Freedom of speech and expression is something that is extremely cherished among Americans. Whether we express our love for it consciously by speaking about it and its need for expansion, or inadvertently honor it by simply using it as a means to speak our minds, Americans love freedom of speech and expression.
However, recently there was an inexcusable breach of this sacred contract between Americans and their government, leaving one photographer for the Associated Press newswire behind bars and leaving a deep scar in the heart of American values.
According to an article from the Associated Press, Sept. 19, Iraqi photojournalist Bilel Hussein is being held without charges by the United States. On Sunday his colleagues who had been working with him called for charges to officially be made against him so that he can defend himself or for his immediate release.
The Pentagon supports the decision to hold the photographer without charges, claiming he was aiding insurgents in Iraq when he was detained.
Temporarily detaining people seen with insurgents may be necessary for soldiers to remain safe. If not, insurgents could simply waltz around with a camera or notepad as a disguise. But holding a proven journalist captive for five months without charging him or her with anything is an excessive and abusive use of power.
Journalists are forced to show both sides of the story, or at least the good ones are morally compelled to. This effort toward objectivity requires them to portray, whether visually or verbally, all perspectives of any issue. That includes the people we don’t necessarily agree with.
Hussein had an edge in portraying the war, a side the Pentagon has openly defied with vehement opposition to Iraqi television stations, Al-Jazeera and Abu Dhabi Television. Hussein and Middle Eastern television stations were able to portray the human cost of the war and openly did so, while embedded American journalists stuck to the military stories.
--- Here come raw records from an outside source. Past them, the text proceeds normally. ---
Lemma backoff_wait_monotone_capped_witness :
  backoff_wait ServerFailure 2 4 <= backoff_wait ServerFailure 3 4 /\
  backoff_wait ServerFailure 2 4 <= wait_cap ServerFailure /\
  backoff_wait ServerFailure 3 4 <= wait_cap ServerFailure.
Proof.
  apply (backoff_wait_monotone_capped ServerFailure 2 3 4 4); lia.
Defined.

(** C6 (counterexample): in one call the server-error wait at retry 2 is
    14 s (jitter 10) and the wait at retry 3 is 8 s (jitter 0): the waits
    of a class are not monotone in the retry count for every jitter. *)
Lemma server_wait_decreases_under_jitter :
  sleeps (trace (snd (execute_query failing_server "q" None 5 (new_client ["A"; "B"]%string ∅))))
    = map inject_Z [1; 2; 14; 8; 16] /\
  backoff_wait ServerFailure 2 (Py.randint 0 10 10) = 14 /\
  backoff_wait ServerFailure 3 (Py.randint 0 10 0) = 8 /\
  ~ (forall r1 r2 j1 j2 : Z,
       0 <= r1 <= r2 -> 0 <= j1 <= 10 -> 0 <= j2 <= 10 ->
       backoff_wait ServerFailure r1 j1 <= backoff_wait ServerFailure r2 j2).
Proof.
  split; [vm_compute; reflexivity|].
  split; [reflexivity|]. split; [reflexivity|].
  intros H.
  assert (Hle : backoff_wait ServerFailure 2 10 <= backoff_wait ServerFailure 3 0)
    by (apply H; lia).
  vm_compute in Hle. apply Hle. reflexivity.
Qed.

(** ** The executor: responses with status 200 *)

Lemma bind_ok {A B} (m : M A) (f : A -> M B) s a s1 :
  m s = (Ok a, s1) -> bind m f s = f a s1.
Proof. intros H. unfold bind. rewrite H. reflexivity. Qed.

Lemma prefix_lower n : forall s,
  String.prefix n s = true -> String.prefix (Py.lower n) (Py.lower s) = true.
Proof.
  induction n as [|a n IH]; intros s H; [destruct s; reflexivity|].
  destruct s as [|b s]; [discriminate|]. simpl in *.
  destruct (Ascii.ascii_dec a b) as [->|]; [|discriminate].
  destruct (Ascii.ascii_dec (Py.ascii_lower b) (Py.ascii_lower b)); [|congruence].
  apply IH, H.
Qed.

Lemma contains_lower n : forall s,
  Py.contains n s = true -> Py.contains (Py.lower n) (Py.lower s) = true.
Proof.
  induction s as [|c s IH]; simpl; intros H.
  - destruct n; [reflexivity | discriminate].
  - apply orb_true_iff in H. apply orb_true_iff. destruct H as [H|H].
    + left. apply (prefix_lower n (String c s)), H.
    + right. apply IH, H.
Qed.

Lemma names_authorization_marker err :
  names_authorization err = true ->
  is_object err = true /\ authorization_marker err = true.
Proof.
  unfold names_authorization, field_contains, authorization_marker,
    forbidden_type, permission_message.
  destruct err as [| | | |?|fields]; try discriminate. simpl.
  intros H. split; [reflexivity|].
  apply orb_true_iff in H. apply orb_true_iff. destruct H as [H|H].
  - left. destruct (Py.lookup_field "type" fields) as [[]|]; try discriminate.
    exact H.
  - right. destruct (Py.lookup_field "message" fields) as [[]|]; try discriminate.
    apply (contains_lower "permission"), H.
Qed.

Lemma has_forbidden_objects errs :
  forallb is_object errs = true ->
  has_forbidden (JArr errs) = Ok (existsb forbidden_type errs).
Proof.
  unfold has_forbidden. simpl.
  induction errs as [|err errs IH]; simpl; intros H; [reflexivity|].
  apply andb_true_iff in H. destruct H as [Ho H].
  destruct err; try discriminate. unfold forbidden_type at 1. simpl.
  destruct (Py.contains "FORBIDDEN" _); [reflexivity|]. apply IH, H.
Qed.

Lemma has_permission_objects errs :
  forallb is_object errs = true ->
  has_permission_error (JArr errs) = Ok (existsb permission_message errs).
Proof.
  unfold has_permission_error. simpl.
  induction errs as [|err errs IH]; simpl; intros H; [reflexivity|].
  apply andb_true_iff in H. destruct H as [Ho H].
  destruct err; try discriminate. unfold permission_message at 1. simpl.
  destruct (Py.contains "permission" _); [reflexivity|]. apply IH, H.
Qed.

Lemma existsb_marker errs :
  (existsb forbidden_type errs || existsb permission_message errs)%bool
  = existsb authorization_marker errs.
Proof.
  induction errs as [|err errs IH]; [reflexivity|]. simpl.
  rewrite <- IH. unfold authorization_marker.
  destruct (forbidden_type err), (permission_message err),
    (existsb forbidden_type errs); reflexivity.
Qed.

Lemma getitem_object body key x :
  Py.getitem body key = Ok x ->
  exists fields, body = JObj fields /\ Py.lookup_field key fields = Some x.
Proof.
  destruct body; try discriminate. simpl.
  destruct (Py.lookup_field key fields) eqn:E; [|discriminate].
  intros [= ->]. eauto.
Qed.

(** What [handle_200] does with a body whose [errors] is an array of
    objects: the tests on the errors decide. *)
Lemma handle_200_errors rc body errs s :
  Py.getitem body "errors" = Ok (JArr errs) ->
  forallb is_object errs = true ->
  handle_200 rc (Some body) s =
    if existsb authorization_marker errs then
      match Py.contains_key "data" body with
      | Ok true => (Ok (Return body), s)
      | Ok false => (Ok (Return JNull), s)
      | Raise e => (Raise e, s)
      end
    else if Py.contains "rate limit" (Py.lower (Py.str (JArr errs))) then
      (rotate_key ;; ret (Continue (rc + 1))) s
    else if Py.contains "timeout" (Py.lower (Py.str (JArr errs))) then
      sleep_incremented rc s
    else (Ok (Return body), s).
Proof.
  intros He Ho.
  destruct (getitem_object _ _ _ He) as (fields & -> & Hl).
  unfold handle_200, bind, lift, ret.
  cbn [response_json Py.contains_key Py.getitem]. rewrite Hl.
  rewrite has_forbidden_objects, has_permission_objects by exact Ho.
  rewrite existsb_marker.
  destruct (existsb authorization_marker errs).
  - destruct (Py.lookup_field "data" fields); reflexivity.
  - destruct (Py.contains "rate limit" _); [reflexivity|].
    destruct (Py.contains "timeout" _); reflexivity.
Qed.

(** A pass whose quota check lets it through, with an active key, and
    whose query is answered with status 200. *)
Lemma try_body_200 W query variables rc s s1 key body :
  rate_limit_gate W rc s = (Ok None, s1) ->
  nth_error (api_keys s1) (current_key_index s1) = Some key ->
  net W (posts s1) = Response 200 body ->
  try_body W query variables rc s =
    handle_200 rc body (sent (query_request query variables key s1) s1).
Proof.
  intros Hg Hk Hn. unfold try_body.
  rewrite (bind_ok _ _ _ _ _ Hg).
  unfold send_request, post, current_key, bind.
  rewrite Hk, Hn. reflexivity.
Qed.

Lemma loop_returns W query variables max_retries fuel rc s v s' :
  rc < max_retries ->
  execute_attempt W query variables rc s = (Return v, s') ->
  execute_loop W query variables max_retries (S fuel) rc s = (Some (Ok v), s').
Proof.
  intros Hrc Ha. cbn [execute_loop].
  rewrite (proj2 (Z.ltb_lt _ _) Hrc), Ha. reflexivity.
Qed.

Lemma existsb_names_authorization errs :
  existsb names_authorization errs = true ->
  existsb authorization_marker errs = true.
Proof.
  intros H. apply existsb_exists in H. destruct H as (err & Hin & Hm).
  apply existsb_exists. exists err. split; [exact Hin|].
  apply names_authorization_marker, Hm.
Qed.

(** C1: a response with status 200 that has [data] and an [errors] array
    with an authorization marker ends the call at once: the pass returns
    the response itself (so its [data] is what the server sent), the retry
    count is not incremented, and nothing is sent or slept after the
    query. *)
Theorem authorization_errors_with_data
    W query variables max_retries fuel rc s s1 key body errs d :
  rc < max_retries ->
  rate_limit_gate W rc s = (Ok None, s1) ->
  nth_error (api_keys s1) (current_key_index s1) = Some key ->
  net W (posts s1) = Response 200 (Some body) ->
  Py.getitem body "errors" = Ok (JArr errs) ->
  Py.getitem body "data" = Ok d ->
  forallb is_object errs = true ->
  existsb names_authorization errs = true ->
  let s2 := sent (query_request query variables key s1) s1 in
  execute_attempt W query variables rc s = (Return body, s2) /\
  execute_loop W query variables max_retries (S fuel) rc s = (Some (Ok body), s2) /\
  Py.getitem body "data" = Ok d /\
  posts s2 = S (posts s1) /\
  trace s2 = trace s1 ++ [Post (query_request query variables key s1)].
Proof.
  intros Hrc Hg Hk Hn He Hd Ho Hm s2.
  assert (Ha : execute_attempt W query variables rc s = (Return body, s2)).
  { unfold execute_attempt.
    rewrite (try_body_200 _ _ _ _ _ _ _ _ Hg Hk Hn).
    rewrite (handle_200_errors _ _ _ _ He Ho).
    rewrite (existsb_names_authorization _ Hm).
    destruct (getitem_object _ _ _ Hd) as (fields & -> & Hl).
    simpl. rewrite Hl. reflexivity. }
  split; [exact Ha|]. split; [apply loop_returns; assumption|].
  split; [exact Hd|]. split; reflexivity.
Qed.

Lemma forallb_names_authorization errs :
  errs <> [] ->
  forallb names_authorization errs = true ->
  forallb is_object errs = true /\ existsb authorization_marker errs = true.
Proof.
  intros Hne Hall. split.
  - apply forallb_forall. intros err Hin.
    apply names_authorization_marker.
    exact (proj1 (forallb_forall _ _) Hall err Hin).
  - destruct errs as [|err errs]; [congruence|]. simpl in *.
    apply andb_true_iff in Hall. destruct Hall as [Hm _].
    apply names_authorization_marker in Hm. destruct Hm as [_ ->]. reflexivity.
Qed.

Lemma handle_200_none rc s r s' :
  handle_200 rc (Some JNull) s = (Ok r, s') -> False.
Proof. unfold handle_200, bind, lift. simpl. discriminate. Qed.

(** A response without [errors] is returned as it is. *)
Lemma handle_200_success rc body s :
  Py.contains_key "errors" body = Ok false ->
  handle_200 rc (Some body) s = (Ok (Return body), s).
Proof.
  intros H. unfold handle_200, bind, lift, ret. cbn [response_json].
  rewrite H. reflexivity.
Qed.

(** C2: a response with status 200 whose [errors] are all authorization
    markers and which has no [data] ends the call at once with [None];
    no retry is consumed and nothing is sent or slept after the query.
    [None] is not what a success gives, however empty: a response with
    status 200 and no [errors] is returned as it is, and it is not [None];
    and whenever the executor hands back the body of a response, that body
    is not [None]. *)
Theorem authorization_errors_without_data
    W query variables max_retries fuel rc s s1 key body errs :
  rc < max_retries ->
  rate_limit_gate W rc s = (Ok None, s1) ->
  nth_error (api_keys s1) (current_key_index s1) = Some key ->
  net W (posts s1) = Response 200 (Some body) ->
  Py.getitem body "errors" = Ok (JArr errs) ->
  Py.contains_key "data" body = Ok false ->
  errs <> [] ->
  forallb names_authorization errs = true ->
  let s2 := sent (query_request query variables key s1) s1 in
  execute_attempt W query variables rc s = (Return JNull, s2) /\
  execute_loop W query variables max_retries (S fuel) rc s = (Some (Ok JNull), s2) /\
  posts s2 = S (posts s1) /\
  trace s2 = trace s1 ++ [Post (query_request query variables key s1)] /\
  (forall W' rc' t t1 key' success,
     rc' < max_retries ->
     rate_limit_gate W' rc' t = (Ok None, t1) ->
     nth_error (api_keys t1) (current_key_index t1) = Some key' ->
     net W' (posts t1) = Response 200 (Some success) ->
     Py.contains_key "errors" success = Ok false ->
     execute_loop W' query variables max_retries (S fuel) rc' t
       = (Some (Ok success), sent (query_request query variables key' t1) t1) /\
     success <> JNull) /\
  (forall rc' b t t', handle_200 rc' (Some b) t = (Ok (Return b), t') -> b <> JNull).
Proof.
  intros Hrc Hg Hk Hn He Hd Hne Hall s2.
  destruct (forallb_names_authorization _ Hne Hall) as [Ho Hm].
  assert (Ha : execute_attempt W query variables rc s = (Return JNull, s2)).
  { unfold execute_attempt.
    rewrite (try_body_200 _ _ _ _ _ _ _ _ Hg Hk Hn).
    rewrite (handle_200_errors _ _ _ _ He Ho), Hm, Hd. reflexivity. }
  split; [exact Ha|]. split; [apply loop_returns; assumption|].
  split; [reflexivity|]. split; [reflexivity|]. split.
  - intros W' rc' t t1 key' success Hrc' Hg' Hk' Hn' Hs. split.
    + apply loop_returns; [exact Hrc'|]. unfold execute_attempt.
      rewrite (try_body_200 _ _ _ _ _ _ _ _ Hg' Hk' Hn').
      rewrite (handle_200_success _ _ _ Hs). reflexivity.
    + intros ->. discriminate Hs.
  - intros rc' b t t' Hb ->. exact (handle_200_none _ _ _ _ Hb).
Qed.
As portrayed in American media, unlike American soldiers, insurgents aren’t as discriminatory with who they harm. While a journalist to most American soldiers is as benign as a ladybug, insurgents have captured and gruesomely beheaded many American reporters, and American reporters risk a lot deviating from the soldiers with whom they are embedded.
This puts tremendous pressure on those journalists who the insurgents and terrorist organizations don’t want, namely the Iraqi and Middle Eastern ones. These journalists are neither part of the Iraq insurgency movement nor Americans to whom insurgents are “sending a message,” leaving them relatively free from these kinds of threats.
These are the journalists who are obligated to tell the world the other side of the story, the Iraqi perspective and the insurgent perspective. Being seen with insurgents is part of that price. Hussein needs to face charges or be let go of instead of being held indefinitely for being seen with insurgents.
The use of excessive policing and censoring has gone largely unchecked since the attacks on Sept. 11, and this is just another example of the excessive, unnecessary actions the Bush administration has taken in the name of national security. Hopefully this blunder will draw attention to a much neglected, yet defended aspect of our government.